2019年06月14日

令和元年第23週(6月3日~6月9日)

【定点把握感染症】
「手足口病、警報レベル超える」
第23週の小児科定点疾患、眼科定点疾患の報告数の総計は4,098例であり、前週比14.3%増であった。
定点あたり報告数の第 1 位は手足口病で以下、感染性胃腸炎、A群溶血性レンサ球菌咽頭炎、ヘルパンギーナ、伝染性紅斑の順で、上位5疾患の定点あたり報告数はそれぞれ 7.09、6.34、3.32、1.33、0.86 である。
手足口病は前週比50%増の1,397例で、南河内17.38、泉州10.20、大阪市北部9.31、大阪市南部7.06、堺市7.05であった。
府内全ブロックで増加しており大阪市南部、北河内、大阪市西部が新たに警報レベル開始基準値5を超える。
コクサッキーウイルスA6が優位に検出された。
感染性胃腸炎は7%減の1,249例で、南河内9.88、豊能8.68、大阪市北部8.23、北河内6.82、大阪市南部6.56である。
A群溶血性レンサ球菌咽頭炎は 2%減の653例で、南河内5.94、中河内5.10、大阪市南部4.61、堺市4.53であった。

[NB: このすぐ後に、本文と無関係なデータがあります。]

(* ===== verification/Effects.v ===== *)
(** * Stateful code: a state monad with rules for pre- and postconditions.

    A Go function that changes package variables or calls the system is a function from the state
    before to its result and the state after.  [sat P m Q]: started in a state with [P], [m] ends
    with a result and a state with [Q].  [keeps P m]: [m] preserves [P]. *)

From S2P Require Import Prelude.
From stdpp Require Import base list.

Definition State (S A : Type) : Type := S -> A * S.

#[export] Instance State_ret S : MRet (State S) := fun A a s => (a, s).
#[export] Instance State_bind S : MBind (State S) := fun A B f m s => let '(a, s') := m s in f a s'.

Definition gets {S A} (f : S -> A) : State S A := fun s => (f s, s).
Definition modify {S} (f : S -> S) : State S unit := fun s => (tt, f s).

(** What a run ends with, from its result. *)
Lemma pair_of {A B} (r : A * B) a : r.1 = a -> r = (a, r.2).
Proof. intros <-. by destruct r. Qed.

Section rules.
Context {S : Type}.

Definition sat {A} (P : S -> Prop) (m : State S A) (Q : A -> S -> Prop) : Prop :=
  forall s, P s -> Q (m s).1 (m s).2.

Definition keeps {A} (P : S -> Prop) (m : State S A) : Prop := sat P m (fun _ => P).

Lemma sat_ret {A} (P : S -> Prop) (a : A) (Q : A -> S -> Prop) : (forall s, P s -> Q a s) -> sat P (mret a) Q.
Proof. intros HQ s Hs. by apply HQ. Qed.

Lemma sat_bind {A B} (P : S -> Prop) (m : State S A) (R : A -> S -> Prop) (f : A -> State S B) Q :
  sat P m R -> (forall a, sat (R a) (f a) Q) -> sat P (m ≫= f) Q.
Proof.
  intros Hm Hf s Hs. unfold mbind, State_bind. specialize (Hm s Hs).
  destruct (m s) as [a s']. by apply Hf.
Qed.

Lemma sat_weaken {A} (P P' : S -> Prop) (m : State S A) (Q Q' : A -> S -> Prop) :
  sat P' m Q' -> (forall s, P s -> P' s) -> (forall a s, Q' a s -> Q a s) -> sat P m Q.
Proof. intros Hm HP HQ s Hs. auto. Qed.

Lemma sat_gets {A} (P : S -> Prop) (f : S -> A) (Q : A -> S -> Prop) : (forall s, P s -> Q (f s) s) -> sat P (gets f) Q.
Proof. intros HQ s Hs. by apply HQ. Qed.

Lemma sat_modify (P : S -> Prop) (f : S -> S) (Q : unit -> S -> Prop) : (forall s, P s -> Q tt (f s)) -> sat P (modify f) Q.
Proof. intros HQ s Hs. by apply HQ. Qed.

(** A pure fact of the precondition can be assumed. *)
Lemma sat_assume {A} (p : Prop) (P : S -> Prop) (m : State S A) Q : (p -> sat P m Q) -> sat (fun s => p /\ P s) m Q.
Proof. intros Hm s [Hp Hs]. by apply Hm. Qed.

Lemma keeps_ret {A} (P : S -> Prop) (a : A) : keeps P (mret a).
Proof. by apply sat_ret. Qed.

Lemma keeps_gets {A} (P : S -> Prop) (f : S -> A) : keeps P (gets f).
Proof. by apply sat_gets. Qed.

Lemma keeps_bind {A B} (P : S -> Prop) (m : State S A) (f : A -> State S B) :
  keeps P m -> (forall a, keeps P (f a)) -> keeps P (m ≫= f).
Proof. apply sat_bind. Qed.

(** A preserved property can be carried along. *)
Lemma sat_frame {A} (P R : S -> Prop) (m : State S A) Q :
  sat P m Q -> keeps R m -> sat (fun s => P s /\ R s) m (fun a s => Q a s /\ R s).
Proof. intros Hm Hr s [HP HR]. split; [by apply Hm | by apply Hr]. Qed.

Lemma run_bind {A B} (m : State S A) (f : A -> State S B) s : (m ≫= f) s = f (m s).1 (m s).2.
Proof. unfold mbind, State_bind. by destruct (m s). Qed.
End rules.

Create HintDb effects.
#[export] Hint Resolve keeps_ret keeps_gets : effects.

(** Goals [keeps P m] with [m] made of binds, branches and calls of known operations. *)
Ltac keep_step :=
  match goal with
  | |- sat ?P ?m (fun _ => ?P) => change (keeps P m)
  | |- keeps _ (mbind _ _) => apply keeps_bind; [| intros ?]
  | |- keeps _ (if ?b then _ else _) => destruct b
  | |- keeps _ (match ?x with _ => _ end) => destruct x
  end.
Ltac keep := repeat first [solve [auto with effects] | keep_step].
(* ===== verification/Tunnel.v ===== *)
(** * The WireGuard interface and its routes (wireguard_linux.go).

    Calls of the kernel, the resolver, the clock and the files go to a [World]: their outcome is any
    function of the calls made before, which are kept in the state as a history (latest call first).
    The interface, the routes around the tunnel that were set (bypass routes for domains, routes to
    TURN relays) and the cache of resolved domains are modelled, with the hot reload of the bypass
    lists. *)

From S2P Require Import Prelude Bytes GoStrings Hashing Sorting Net Json WgConfig Ip Router Url WgParse Effects.
From Stdlib Require Import ZArith Lia String Ascii.
From stdpp Require Import base sets list strings.
Open Scope string_scope.
Open Scope Z_scope.
Abbreviation join := GoStrings.join.

#[global] Instance IPNet_eq_dec : EqDecision IPNet.
Proof. solve_decision. Defined.

Definition wgIface : string := "wg-qwdtt".

(** ** Pure helpers *)

(** [Dst] and [Gw] of a netlink route; a nil address is the empty one. *)
Record Route := { Dst : option IPNet; Gw : option (list Z) }.

(** [mask.Size()]: [simpleMaskLength] and the number of bits. *)
Fixpoint leading_ones (fuel : nat) (b : Z) : Z :=
  match fuel with
  | O => 0
  | S f => if Z.testbit b 7 then 1 + leading_ones f (u8 (2 * b)) else 0
  end.

Fixpoint mask_ones (m : list Z) : option Z :=
  match m with
  | [] => Some 0
  | b :: rest =>
      if b =? 255 then Z.add 8 <$> mask_ones rest
      else
        let n := leading_ones 8 b in
        if (u8 (Z.shiftl b n) =? 0) && forallb (Z.eqb 0) rest then Some n else None
  end.

Definition mask_size (m : list Z) : Z * Z :=
  match mask_ones m with Some n => (n, 8 * Z.of_nat (length m)) | None => (0, 0) end.

Definition isDefaultRoute (r : Route) : bool :=
  match Dst r with
  | None => true
  | Some d =>
      if (length (net_ip d) =? 0)%nat then true
      else let '(ones, bits) := mask_size (net_mask d) in (0 <? bits) && (ones =? 0)
  end.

ヘルパンギーナは 87%増の262例で、大阪市北部3.00、泉州2.45、堺市1.90である。
伝染性紅斑は 32%増の170例で、北河内1.37、泉州1.30、堺市1.05であった。

【全数把握感染症】
「アメーバ赤痢」
アメーバ赤痢は、原虫である赤痢アメ-バ(Entamoeba histolytica)を病原体とする感染症である。

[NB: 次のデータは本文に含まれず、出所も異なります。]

Lemma set_enabled_witness :
  let D : Disk := {| can_write := fun _ _ _ => true; torn := fun _ _ _ => None; can_remove := fun _ _ => true; random_id := fun _ => "" |} in
  (isProfileEnabled "work" (setProfileEnabled "home" false (<[StatusPath := Unreadable]> example_fs)).2).1 = true.
Proof.
  intros D. destruct (@set_enabled D (fun _ _ _ => eq_refl) "home" false (<[StatusPath := Unreadable]> example_fs)) as (_ & _ & H & _).
  exact (H "work" ltac:(discriminate)).
Defined.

世界で、約5億人が感染し、毎年約4-7万人が死亡している。
発展途上国への渡航者によくみられる感染症だが、国内では男性同性愛者間での感染が多い。
感染経路として、汚染された飲食物による経口感染や性的接触による感染がある。
大腸粘膜面に潰瘍性病変を形成し、粘血便を主体とする赤痢アメ-バ性大腸炎を発症させる。
大腸炎症例 のうち5%ほどが腸管外病変を形成し、大部分は肝膿瘍である。